The Roosevelt Gabbros are an intrusive igneous geological formation in southwestern Oklahoma. They are one of two formations recognized in the Raggedy Mountain Gabbro Group, the other being the Glen Mountain Layered Complex. The Roosevelt Gabbros are generally characterized as biotite gabbros, which form many dikes and sills through the older Glen Mountain Layered Complex. They are named after the town of Roosevelt in Kiowa County, Oklahoma.

== Geologic History ==
The Roosevelt Gabbros were originally intruded in the early Cambrian between the Glen Mountain Layered Complex and the Mount Scott Granite as the southern Oklahoma aulacogen was being formed. The formation of this aulacogen resulted from rifting that took place as the Neoproterozoic supercontinent Pannotia was breaking apart. Isotopic analysis of these intrusive units indicate a rifting age of approximately 532 Ma. The Glen Mountain Layered Complex was intruded as massive far spanning sheets during this rifting at approximately 532.49 ± 0.12 Ma. After the cooling of the Glen Mountain Layered Complex, the Roosevelt Gabbros intruded, forming dikes through the layers and irregularly blobby sills between them. The intrusion of the Roosevelt Gabbros is dated to 532.05 ± 0.12 Ma. Throughout the maturation of this extensional regime, faulting and block rotation causes these intruded units to dip northward. Following this period of mafic magmatism was a period of ceased igneous activity, faulting, uplift, and erosion. Renewed igneous activity then extruded large quantities of felsic lava above the Glen Mountain Layered Complex and intruded Roosevelt Gabbros, forming the overlying Carlton Rhyolite. Further magmatism lead to the intrusion of the Mount Scott Granite above the unconformity between the Glen Mountain Layered Complex and Carlton Rhyolite. The intrusion of the Mount Scott Granite is dated to 530.45 ± 0.14 Ma. As the felsic magma of the Mount Scott granite intruded above the Glen Mountain Layered Complex, an intermediate hybrid layer formed where the Mount Scott Granite came in contact with the Roosevelt Gabbros.

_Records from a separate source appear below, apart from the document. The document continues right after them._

Ltac quiet_tac :=
  repeat first
    [ apply quiet_guard | apply quiet_if | by apply quiet_ret | apply quiet_throw
    | eapply quiet_bind; [apply quiet_u8|intros ? _]
    | eapply quiet_bind; [apply quiet_u16|intros ? ?]
    | eapply quiet_bind; [apply quiet_u24|intros ? ?]
    | eapply quiet_bind; [apply quiet_empty|intros ? _]
    | eapply quiet_bind; [apply quiet_state|intros ? _]
    | eapply quiet_bind; [apply quiet_skip|intros ? _]
    | eapply quiet_bind; [apply quiet_get_range|intros ? _]
    | eapply quiet_bind; [apply quiet_range; quiet_bound|intros ? _]
    | eapply quiet_bind; [apply quiet_bytes_read; quiet_bound|intros ? _]
    | eapply quiet_bind; [apply quiet_subreader; quiet_bound|intros ? ?]
    | progress cbv zeta ].

(** The loop of a list parser. *)
Ltac quiet_list :=
  eapply quiet_bind; [apply quiet_sub; [done|]|intros [? ?] _; quiet_tac].

Lemma quiet_names : quiet parse_server_name (fun _ => True).
Proof.
  unfold parse_server_name. quiet_tac. quiet_list.
  apply (quiet_while _ _ enc_name name_wf names_val); [intros; apply parses_at_last, name_step_parses|done|].
  intros acc. unfold server_name_step. quiet_tac.
Qed.

Lemma quiet_versions : quiet parse_supported_versions (fun _ => True).
Proof.
  unfold parse_supported_versions. quiet_tac. quiet_list.
  apply (quiet_while _ _ (to_be 2) (fun _ _ => u16_range) (fun _ acc v => acc || (v =? TLS13_VERSION)));
    [intros; apply parses_at_last, versions_step_parses|done|].
  intros acc. unfold versions_step. quiet_tac.
Qed.

Lemma quiet_shares : quiet parse_key_shares (fun _ => True).
Proof.
  unfold parse_key_shares. quiet_tac. quiet_list.
  apply (quiet_while _ _ enc_share share_wf share_val); [intros; apply parses_at_last, share_step_parses|done|].
  intros acc. unfold key_shares_step. quiet_tac.
Qed.

Lemma quiet_alpn : quiet parse_alpn (fun _ => True).
Proof.
  unfold parse_alpn. quiet_tac. quiet_list.
  apply (quiet_while _ _ vec8 alpn_wf alpn_val); [intros; apply parses_at_last, alpn_step_parses|done|].
  intros acc. unfold alpn_step. quiet_tac.
Qed.

Lemma quiet_psk : quiet parse_pre_shared_key (fun _ => True).
Proof.
  unfold parse_pre_shared_key. quiet_tac. quiet_list; [| quiet_list].
  - apply (quiet_while _ _ enc_identity identity_wf (fun _ c _ => c + 1)); [intros; apply parses_at_last, identity_step_parses|done|].
    intros acc. unfold psk_identity_step. quiet_tac.
  - apply (quiet_while _ _ vec8 binder_wf (fun _ c _ => c + 1)); [intros; apply parses_at_last, binder_step_parses|done|].
    intros acc. unfold psk_binder_step. quiet_tac.
Qed.

Lemma quiet_body t last st : quiet (parse_extension_body t last st) (fun _ => True).
Proof.
  unfold parse_extension_body. quiet_tac;
    (eapply quiet_bind; [first [apply quiet_names|apply quiet_versions|apply quiet_shares|apply quiet_alpn|apply quiet_psk]|intros ? _]);
    by apply quiet_ret.
Qed.

Lemma quiet_message m : quiet (message_body m) (fun _ => True).
Proof.
  unfold message_body. quiet_tac. eapply (quiet_bind _ _ (fun _ => True)); [|intros; by apply quiet_ret]. quiet_tac. quiet_list.
  apply (quiet_while _ _ enc_ext ext_item_wf ext_item_val); [apply ext_step_parses|done|].
  intros acc. unfold extension_step. quiet_tac.
  eapply quiet_bind; [apply quiet_sub; [done|apply quiet_body]|intros [? ?] _; quiet_tac].
Qed.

Following the rifting, a basin formed above the igneous units of the southern Oklahoma aulacogen. After the formation of this basin, a period of sedimentation lasting from the Cambrian to the Mississippian buried the aulacogen underneath 4 to 5 kilometers of sediment. Starting in the late Mississippian the Ouachita Orogeny began to uplift the igneous units of the southern Oklahoma aulacogen. After the end of the Ouachita Orogeny in the early Pennsylvanian, the igneous units were once again buried by material eroding off of the Ouachita mountains. Following this sedimentation, erosion up to the present day has uncovered the igneous units of the southern Oklahoma aulacogen.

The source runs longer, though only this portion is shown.